To do
The task calls for each record to be given again exactly.
(Available data begins)
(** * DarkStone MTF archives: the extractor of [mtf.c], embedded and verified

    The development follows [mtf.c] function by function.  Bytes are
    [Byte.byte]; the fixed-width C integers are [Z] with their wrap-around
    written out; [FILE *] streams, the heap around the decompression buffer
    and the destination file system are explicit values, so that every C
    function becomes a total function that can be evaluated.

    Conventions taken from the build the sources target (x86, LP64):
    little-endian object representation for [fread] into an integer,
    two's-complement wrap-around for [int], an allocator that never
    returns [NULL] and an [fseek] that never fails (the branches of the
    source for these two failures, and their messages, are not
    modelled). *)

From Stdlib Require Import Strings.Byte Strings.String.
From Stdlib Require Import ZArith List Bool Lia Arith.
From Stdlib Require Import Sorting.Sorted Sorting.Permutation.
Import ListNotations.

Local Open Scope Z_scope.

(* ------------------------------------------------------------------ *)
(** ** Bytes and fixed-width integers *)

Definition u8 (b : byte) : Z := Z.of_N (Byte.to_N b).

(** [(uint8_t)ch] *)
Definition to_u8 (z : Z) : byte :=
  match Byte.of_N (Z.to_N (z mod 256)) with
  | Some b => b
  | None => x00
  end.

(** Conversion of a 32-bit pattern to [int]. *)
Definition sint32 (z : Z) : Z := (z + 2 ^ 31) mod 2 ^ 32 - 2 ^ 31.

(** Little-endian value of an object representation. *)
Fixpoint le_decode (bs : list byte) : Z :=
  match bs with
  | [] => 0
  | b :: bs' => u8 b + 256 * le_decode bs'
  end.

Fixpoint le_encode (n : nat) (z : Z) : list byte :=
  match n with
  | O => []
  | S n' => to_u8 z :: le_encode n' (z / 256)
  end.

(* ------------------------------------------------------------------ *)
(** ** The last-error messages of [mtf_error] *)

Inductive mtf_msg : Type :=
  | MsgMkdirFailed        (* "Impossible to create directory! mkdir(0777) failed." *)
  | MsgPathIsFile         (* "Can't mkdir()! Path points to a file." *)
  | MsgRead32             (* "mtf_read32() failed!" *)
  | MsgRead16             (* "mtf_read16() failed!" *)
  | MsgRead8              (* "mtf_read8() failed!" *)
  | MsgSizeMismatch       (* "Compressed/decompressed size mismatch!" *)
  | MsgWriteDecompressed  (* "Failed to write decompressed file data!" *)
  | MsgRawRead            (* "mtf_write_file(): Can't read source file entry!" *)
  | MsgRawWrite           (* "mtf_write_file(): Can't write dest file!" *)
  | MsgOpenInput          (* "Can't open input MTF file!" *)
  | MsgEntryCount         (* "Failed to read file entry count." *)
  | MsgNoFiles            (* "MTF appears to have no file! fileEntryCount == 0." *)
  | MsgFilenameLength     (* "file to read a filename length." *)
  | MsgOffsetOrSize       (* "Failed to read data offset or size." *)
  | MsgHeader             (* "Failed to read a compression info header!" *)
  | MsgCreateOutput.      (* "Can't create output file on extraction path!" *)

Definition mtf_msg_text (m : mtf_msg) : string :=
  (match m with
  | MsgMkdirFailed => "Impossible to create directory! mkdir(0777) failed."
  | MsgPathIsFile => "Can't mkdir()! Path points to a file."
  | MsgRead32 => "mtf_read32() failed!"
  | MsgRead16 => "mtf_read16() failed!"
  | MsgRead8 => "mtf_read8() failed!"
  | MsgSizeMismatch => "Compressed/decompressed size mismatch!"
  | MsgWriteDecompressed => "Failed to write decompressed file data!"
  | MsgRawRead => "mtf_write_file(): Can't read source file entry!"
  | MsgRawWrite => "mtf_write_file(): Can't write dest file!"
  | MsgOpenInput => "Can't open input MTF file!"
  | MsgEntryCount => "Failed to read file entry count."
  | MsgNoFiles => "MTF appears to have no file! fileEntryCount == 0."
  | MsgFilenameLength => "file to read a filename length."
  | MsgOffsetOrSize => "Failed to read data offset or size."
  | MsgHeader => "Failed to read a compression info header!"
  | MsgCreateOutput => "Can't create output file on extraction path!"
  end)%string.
(Available data ends)
Exercise answer
(** * DarkStone MTF archives: the extractor of [mtf.c], embedded and verified

    The development follows [mtf.c] function by function.  Bytes are
    [Byte.byte]; the fixed-width C integers are [Z] with their wrap-around
    written out; [FILE *] streams, the heap around the decompression buffer
    and the destination file system are explicit values, so that every C
    function becomes a total function that can be evaluated.

    Conventions taken from the build the sources target (x86, LP64):
    little-endian object representation for [fread] into an integer,
    two's-complement wrap-around for [int], an allocator that never
    returns [NULL] and an [fseek] that never fails (the branches of the
    source for these two failures, and their messages, are not
    modelled). *)

From Stdlib Require Import Strings.Byte Strings.String.
From Stdlib Require Import ZArith List Bool Lia Arith.
From Stdlib Require Import Sorting.Sorted Sorting.Permutation.
Import ListNotations.

Local Open Scope Z_scope.

(* ------------------------------------------------------------------ *)
(** ** Bytes and fixed-width integers *)

Definition u8 (b : byte) : Z := Z.of_N (Byte.to_N b).

(** [(uint8_t)ch] *)
Definition to_u8 (z : Z) : byte :=
  match Byte.of_N (Z.to_N (z mod 256)) with
  | Some b => b
  | None => x00
  end.

(** Conversion of a 32-bit pattern to [int]. *)
Definition sint32 (z : Z) : Z := (z + 2 ^ 31) mod 2 ^ 32 - 2 ^ 31.

(** Little-endian value of an object representation. *)
Fixpoint le_decode (bs : list byte) : Z :=
  match bs with
  | [] => 0
  | b :: bs' => u8 b + 256 * le_decode bs'
  end.

Fixpoint le_encode (n : nat) (z : Z) : list byte :=
  match n with
  | O => []
  | S n' => to_u8 z :: le_encode n' (z / 256)
  end.

(* ------------------------------------------------------------------ *)
(** ** The last-error messages of [mtf_error] *)

Inductive mtf_msg : Type :=
  | MsgMkdirFailed        (* "Impossible to create directory! mkdir(0777) failed." *)
  | MsgPathIsFile         (* "Can't mkdir()! Path points to a file." *)
  | MsgRead32             (* "mtf_read32() failed!" *)
  | MsgRead16             (* "mtf_read16() failed!" *)
  | MsgRead8              (* "mtf_read8() failed!" *)
  | MsgSizeMismatch       (* "Compressed/decompressed size mismatch!" *)
  | MsgWriteDecompressed  (* "Failed to write decompressed file data!" *)
  | MsgRawRead            (* "mtf_write_file(): Can't read source file entry!" *)
  | MsgRawWrite           (* "mtf_write_file(): Can't write dest file!" *)
  | MsgOpenInput          (* "Can't open input MTF file!" *)
  | MsgEntryCount         (* "Failed to read file entry count." *)
  | MsgNoFiles            (* "MTF appears to have no file! fileEntryCount == 0." *)
  | MsgFilenameLength     (* "file to read a filename length." *)
  | MsgOffsetOrSize       (* "Failed to read data offset or size." *)
  | MsgHeader             (* "Failed to read a compression info header!" *)
  | MsgCreateOutput.      (* "Can't create output file on extraction path!" *)

Definition mtf_msg_text (m : mtf_msg) : string :=
  (match m with
  | MsgMkdirFailed => "Impossible to create directory! mkdir(0777) failed."
  | MsgPathIsFile => "Can't mkdir()! Path points to a file."
  | MsgRead32 => "mtf_read32() failed!"
  | MsgRead16 => "mtf_read16() failed!"
  | MsgRead8 => "mtf_read8() failed!"
  | MsgSizeMismatch => "Compressed/decompressed size mismatch!"
  | MsgWriteDecompressed => "Failed to write decompressed file data!"
  | MsgRawRead => "mtf_write_file(): Can't read source file entry!"
  | MsgRawWrite => "mtf_write_file(): Can't write dest file!"
  | MsgOpenInput => "Can't open input MTF file!"
  | MsgEntryCount => "Failed to read file entry count."
  | MsgNoFiles => "MTF appears to have no file! fileEntryCount == 0."
  | MsgFilenameLength => "file to read a filename length."
  | MsgOffsetOrSize => "Failed to read data offset or size."
  | MsgHeader => "Failed to read a compression info header!"
  | MsgCreateOutput => "Can't create output file on extraction path!"
  end)%string.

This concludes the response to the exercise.